* ABOUT THIS EXERCISE: Using the data that follows, return exactly the lines from the one that contains "Definition PS2_POLLS : nat := Z.to_nat 10000." through the one that contains "(** The screen", ends included.

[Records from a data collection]
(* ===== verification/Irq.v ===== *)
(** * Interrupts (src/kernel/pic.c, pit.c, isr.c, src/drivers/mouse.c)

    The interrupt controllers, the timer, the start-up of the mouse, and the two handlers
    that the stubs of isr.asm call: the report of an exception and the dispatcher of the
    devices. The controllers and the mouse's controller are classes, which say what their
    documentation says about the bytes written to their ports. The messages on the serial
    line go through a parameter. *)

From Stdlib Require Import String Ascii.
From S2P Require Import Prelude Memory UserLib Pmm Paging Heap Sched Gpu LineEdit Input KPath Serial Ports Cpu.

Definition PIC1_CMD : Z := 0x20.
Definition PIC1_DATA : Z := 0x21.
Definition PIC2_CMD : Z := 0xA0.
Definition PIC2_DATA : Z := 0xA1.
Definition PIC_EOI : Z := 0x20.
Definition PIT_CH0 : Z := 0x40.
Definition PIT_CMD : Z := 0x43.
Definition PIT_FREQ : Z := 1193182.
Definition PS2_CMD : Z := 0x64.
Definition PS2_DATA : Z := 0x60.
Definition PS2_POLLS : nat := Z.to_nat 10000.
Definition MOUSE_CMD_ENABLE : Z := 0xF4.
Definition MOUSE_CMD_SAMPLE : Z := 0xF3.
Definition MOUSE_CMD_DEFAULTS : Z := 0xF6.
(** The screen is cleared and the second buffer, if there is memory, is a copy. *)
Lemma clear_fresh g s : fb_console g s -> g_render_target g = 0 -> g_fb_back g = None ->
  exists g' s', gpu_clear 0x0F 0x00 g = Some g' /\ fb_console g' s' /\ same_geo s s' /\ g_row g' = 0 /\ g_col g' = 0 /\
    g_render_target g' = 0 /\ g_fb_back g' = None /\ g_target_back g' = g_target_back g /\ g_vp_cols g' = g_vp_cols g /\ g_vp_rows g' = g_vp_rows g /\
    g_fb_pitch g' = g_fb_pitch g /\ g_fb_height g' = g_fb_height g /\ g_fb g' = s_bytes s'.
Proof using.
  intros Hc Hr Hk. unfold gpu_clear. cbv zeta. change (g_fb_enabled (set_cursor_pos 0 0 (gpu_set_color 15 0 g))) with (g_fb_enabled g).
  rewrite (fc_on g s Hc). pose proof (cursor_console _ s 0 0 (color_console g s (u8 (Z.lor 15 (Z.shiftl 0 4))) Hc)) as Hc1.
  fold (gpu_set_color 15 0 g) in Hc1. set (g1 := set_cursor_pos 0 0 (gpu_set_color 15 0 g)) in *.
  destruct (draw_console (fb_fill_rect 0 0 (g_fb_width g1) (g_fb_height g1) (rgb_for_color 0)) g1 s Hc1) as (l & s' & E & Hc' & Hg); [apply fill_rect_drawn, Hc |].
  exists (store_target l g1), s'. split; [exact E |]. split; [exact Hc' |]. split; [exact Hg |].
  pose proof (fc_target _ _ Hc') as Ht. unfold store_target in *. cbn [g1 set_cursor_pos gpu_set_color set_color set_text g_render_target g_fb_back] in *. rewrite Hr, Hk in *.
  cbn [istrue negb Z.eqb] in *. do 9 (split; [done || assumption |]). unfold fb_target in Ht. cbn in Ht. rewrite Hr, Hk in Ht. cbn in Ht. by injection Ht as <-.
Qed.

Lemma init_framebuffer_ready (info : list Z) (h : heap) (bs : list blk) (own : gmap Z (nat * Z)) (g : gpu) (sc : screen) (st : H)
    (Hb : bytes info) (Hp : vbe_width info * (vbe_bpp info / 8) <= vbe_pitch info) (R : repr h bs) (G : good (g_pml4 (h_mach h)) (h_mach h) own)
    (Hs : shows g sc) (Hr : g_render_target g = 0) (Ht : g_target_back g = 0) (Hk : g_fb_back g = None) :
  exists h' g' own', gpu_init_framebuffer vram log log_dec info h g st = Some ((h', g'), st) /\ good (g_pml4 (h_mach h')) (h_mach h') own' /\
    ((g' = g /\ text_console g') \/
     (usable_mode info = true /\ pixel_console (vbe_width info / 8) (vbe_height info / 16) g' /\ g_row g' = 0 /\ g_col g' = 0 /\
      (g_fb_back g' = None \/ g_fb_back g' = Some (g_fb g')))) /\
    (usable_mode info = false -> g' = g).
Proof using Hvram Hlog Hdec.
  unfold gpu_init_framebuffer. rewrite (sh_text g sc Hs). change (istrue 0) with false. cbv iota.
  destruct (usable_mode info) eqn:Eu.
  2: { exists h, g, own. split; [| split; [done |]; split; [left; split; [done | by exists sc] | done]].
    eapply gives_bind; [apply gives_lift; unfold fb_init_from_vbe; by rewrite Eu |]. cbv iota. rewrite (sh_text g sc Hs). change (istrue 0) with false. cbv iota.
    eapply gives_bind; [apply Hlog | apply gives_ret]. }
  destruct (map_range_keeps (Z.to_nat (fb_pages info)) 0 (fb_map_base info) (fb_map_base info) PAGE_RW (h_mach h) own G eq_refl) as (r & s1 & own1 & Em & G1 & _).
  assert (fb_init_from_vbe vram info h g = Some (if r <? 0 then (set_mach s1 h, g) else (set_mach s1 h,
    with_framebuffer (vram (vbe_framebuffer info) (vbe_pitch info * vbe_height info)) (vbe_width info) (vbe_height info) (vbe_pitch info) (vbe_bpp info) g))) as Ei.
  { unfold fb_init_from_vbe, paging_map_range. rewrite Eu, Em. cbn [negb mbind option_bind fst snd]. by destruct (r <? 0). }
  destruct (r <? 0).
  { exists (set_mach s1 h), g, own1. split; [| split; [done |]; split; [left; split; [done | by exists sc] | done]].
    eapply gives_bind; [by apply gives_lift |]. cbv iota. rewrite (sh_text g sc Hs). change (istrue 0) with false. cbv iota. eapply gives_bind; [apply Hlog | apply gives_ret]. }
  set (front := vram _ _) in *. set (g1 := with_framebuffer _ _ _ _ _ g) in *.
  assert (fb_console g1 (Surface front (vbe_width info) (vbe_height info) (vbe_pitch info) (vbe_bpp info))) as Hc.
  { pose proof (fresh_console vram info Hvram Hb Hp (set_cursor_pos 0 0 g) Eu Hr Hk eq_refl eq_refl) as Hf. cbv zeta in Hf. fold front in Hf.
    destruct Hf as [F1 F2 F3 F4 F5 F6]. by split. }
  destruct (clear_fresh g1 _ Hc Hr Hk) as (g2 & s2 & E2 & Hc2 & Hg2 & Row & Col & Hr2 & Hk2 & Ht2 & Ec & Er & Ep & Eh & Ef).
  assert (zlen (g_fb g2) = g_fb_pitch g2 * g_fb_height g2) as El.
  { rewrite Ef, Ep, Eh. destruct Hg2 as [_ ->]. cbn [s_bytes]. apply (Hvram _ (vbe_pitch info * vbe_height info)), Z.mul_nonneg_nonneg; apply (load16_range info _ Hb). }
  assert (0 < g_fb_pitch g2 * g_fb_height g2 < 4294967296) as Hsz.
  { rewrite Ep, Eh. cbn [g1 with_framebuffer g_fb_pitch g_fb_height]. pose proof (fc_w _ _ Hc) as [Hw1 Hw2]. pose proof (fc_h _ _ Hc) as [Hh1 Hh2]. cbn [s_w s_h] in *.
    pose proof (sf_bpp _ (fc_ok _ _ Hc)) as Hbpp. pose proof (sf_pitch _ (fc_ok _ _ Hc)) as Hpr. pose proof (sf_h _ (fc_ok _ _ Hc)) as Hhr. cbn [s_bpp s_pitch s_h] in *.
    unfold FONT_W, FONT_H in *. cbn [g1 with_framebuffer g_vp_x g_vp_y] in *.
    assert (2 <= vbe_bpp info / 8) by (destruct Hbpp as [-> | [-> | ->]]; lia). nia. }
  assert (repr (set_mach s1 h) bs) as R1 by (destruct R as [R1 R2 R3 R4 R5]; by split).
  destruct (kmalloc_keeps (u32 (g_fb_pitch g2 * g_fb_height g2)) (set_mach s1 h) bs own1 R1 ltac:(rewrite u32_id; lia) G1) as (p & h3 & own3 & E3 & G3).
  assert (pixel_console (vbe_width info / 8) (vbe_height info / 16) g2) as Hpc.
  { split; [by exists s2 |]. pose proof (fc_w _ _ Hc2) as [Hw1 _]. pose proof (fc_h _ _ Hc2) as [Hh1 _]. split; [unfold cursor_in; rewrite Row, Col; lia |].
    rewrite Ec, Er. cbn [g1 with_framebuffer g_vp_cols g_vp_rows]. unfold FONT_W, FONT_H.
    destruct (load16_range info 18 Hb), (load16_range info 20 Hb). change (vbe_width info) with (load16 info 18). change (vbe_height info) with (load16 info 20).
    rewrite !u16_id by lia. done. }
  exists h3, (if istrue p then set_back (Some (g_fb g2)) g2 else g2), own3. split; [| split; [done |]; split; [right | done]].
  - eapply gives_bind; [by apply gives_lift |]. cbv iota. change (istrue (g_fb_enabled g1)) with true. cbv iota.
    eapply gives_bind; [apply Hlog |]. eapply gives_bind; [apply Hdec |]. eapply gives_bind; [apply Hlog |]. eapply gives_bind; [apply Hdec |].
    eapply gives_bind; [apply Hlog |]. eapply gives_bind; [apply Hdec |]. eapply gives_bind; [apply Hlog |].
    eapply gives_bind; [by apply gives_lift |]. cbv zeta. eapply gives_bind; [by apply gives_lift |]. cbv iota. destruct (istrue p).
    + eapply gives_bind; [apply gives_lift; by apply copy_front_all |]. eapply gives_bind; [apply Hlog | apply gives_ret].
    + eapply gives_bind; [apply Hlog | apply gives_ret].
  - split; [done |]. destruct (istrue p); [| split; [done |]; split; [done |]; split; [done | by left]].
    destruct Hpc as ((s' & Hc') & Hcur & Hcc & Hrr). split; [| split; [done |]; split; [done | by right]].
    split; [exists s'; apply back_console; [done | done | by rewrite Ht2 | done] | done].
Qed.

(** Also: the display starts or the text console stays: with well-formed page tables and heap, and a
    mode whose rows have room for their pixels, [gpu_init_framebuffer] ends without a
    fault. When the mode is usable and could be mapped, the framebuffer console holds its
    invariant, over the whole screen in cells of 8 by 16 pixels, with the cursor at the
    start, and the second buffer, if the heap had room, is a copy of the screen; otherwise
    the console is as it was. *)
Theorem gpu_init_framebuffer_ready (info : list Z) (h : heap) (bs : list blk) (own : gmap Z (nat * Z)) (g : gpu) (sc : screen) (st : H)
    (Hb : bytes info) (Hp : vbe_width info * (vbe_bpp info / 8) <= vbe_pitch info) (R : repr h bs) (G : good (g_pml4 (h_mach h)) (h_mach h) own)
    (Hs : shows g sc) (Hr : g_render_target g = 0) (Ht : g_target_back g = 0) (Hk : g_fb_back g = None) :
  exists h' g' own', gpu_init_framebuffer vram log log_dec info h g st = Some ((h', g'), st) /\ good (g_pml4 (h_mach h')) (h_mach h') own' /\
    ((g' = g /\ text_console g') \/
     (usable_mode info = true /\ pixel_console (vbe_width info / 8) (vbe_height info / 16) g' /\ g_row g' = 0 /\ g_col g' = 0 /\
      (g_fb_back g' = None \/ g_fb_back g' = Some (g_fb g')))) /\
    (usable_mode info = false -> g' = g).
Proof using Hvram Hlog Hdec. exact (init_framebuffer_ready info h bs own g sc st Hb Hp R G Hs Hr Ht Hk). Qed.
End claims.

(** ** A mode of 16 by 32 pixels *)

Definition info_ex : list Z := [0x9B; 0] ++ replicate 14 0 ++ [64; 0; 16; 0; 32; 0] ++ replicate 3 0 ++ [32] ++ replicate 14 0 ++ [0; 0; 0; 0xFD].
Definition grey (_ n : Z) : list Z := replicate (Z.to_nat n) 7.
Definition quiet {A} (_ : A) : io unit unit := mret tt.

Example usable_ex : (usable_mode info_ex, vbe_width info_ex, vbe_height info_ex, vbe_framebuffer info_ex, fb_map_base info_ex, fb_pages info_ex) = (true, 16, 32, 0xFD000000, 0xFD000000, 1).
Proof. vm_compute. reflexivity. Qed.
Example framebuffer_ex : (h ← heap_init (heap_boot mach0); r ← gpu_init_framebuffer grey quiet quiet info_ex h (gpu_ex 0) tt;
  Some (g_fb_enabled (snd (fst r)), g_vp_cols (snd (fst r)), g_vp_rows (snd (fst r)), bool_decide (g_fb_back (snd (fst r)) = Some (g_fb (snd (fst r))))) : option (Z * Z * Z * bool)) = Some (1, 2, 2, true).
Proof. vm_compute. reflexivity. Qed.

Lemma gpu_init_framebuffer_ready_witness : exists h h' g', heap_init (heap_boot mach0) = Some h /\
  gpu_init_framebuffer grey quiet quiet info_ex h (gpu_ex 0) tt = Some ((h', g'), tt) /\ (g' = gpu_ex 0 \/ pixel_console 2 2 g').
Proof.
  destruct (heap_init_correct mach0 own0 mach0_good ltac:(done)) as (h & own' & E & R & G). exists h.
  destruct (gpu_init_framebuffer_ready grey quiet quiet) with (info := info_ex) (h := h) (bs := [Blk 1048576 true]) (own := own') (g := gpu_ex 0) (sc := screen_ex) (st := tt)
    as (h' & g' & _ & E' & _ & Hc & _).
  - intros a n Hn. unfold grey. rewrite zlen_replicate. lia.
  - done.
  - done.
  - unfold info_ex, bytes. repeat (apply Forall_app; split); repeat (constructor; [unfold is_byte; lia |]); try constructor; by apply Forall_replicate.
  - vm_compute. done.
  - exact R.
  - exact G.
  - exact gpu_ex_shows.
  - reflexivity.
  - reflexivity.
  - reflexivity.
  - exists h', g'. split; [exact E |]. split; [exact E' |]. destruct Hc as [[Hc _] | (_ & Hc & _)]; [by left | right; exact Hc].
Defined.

* OUTPUT FOR THIS TASK:
Definition PS2_POLLS : nat := Z.to_nat 10000.
Definition MOUSE_CMD_ENABLE : Z := 0xF4.
Definition MOUSE_CMD_SAMPLE : Z := 0xF3.
Definition MOUSE_CMD_DEFAULTS : Z := 0xF6.
(** The screen is cleared and the second buffer, if there is memory, is a copy. *)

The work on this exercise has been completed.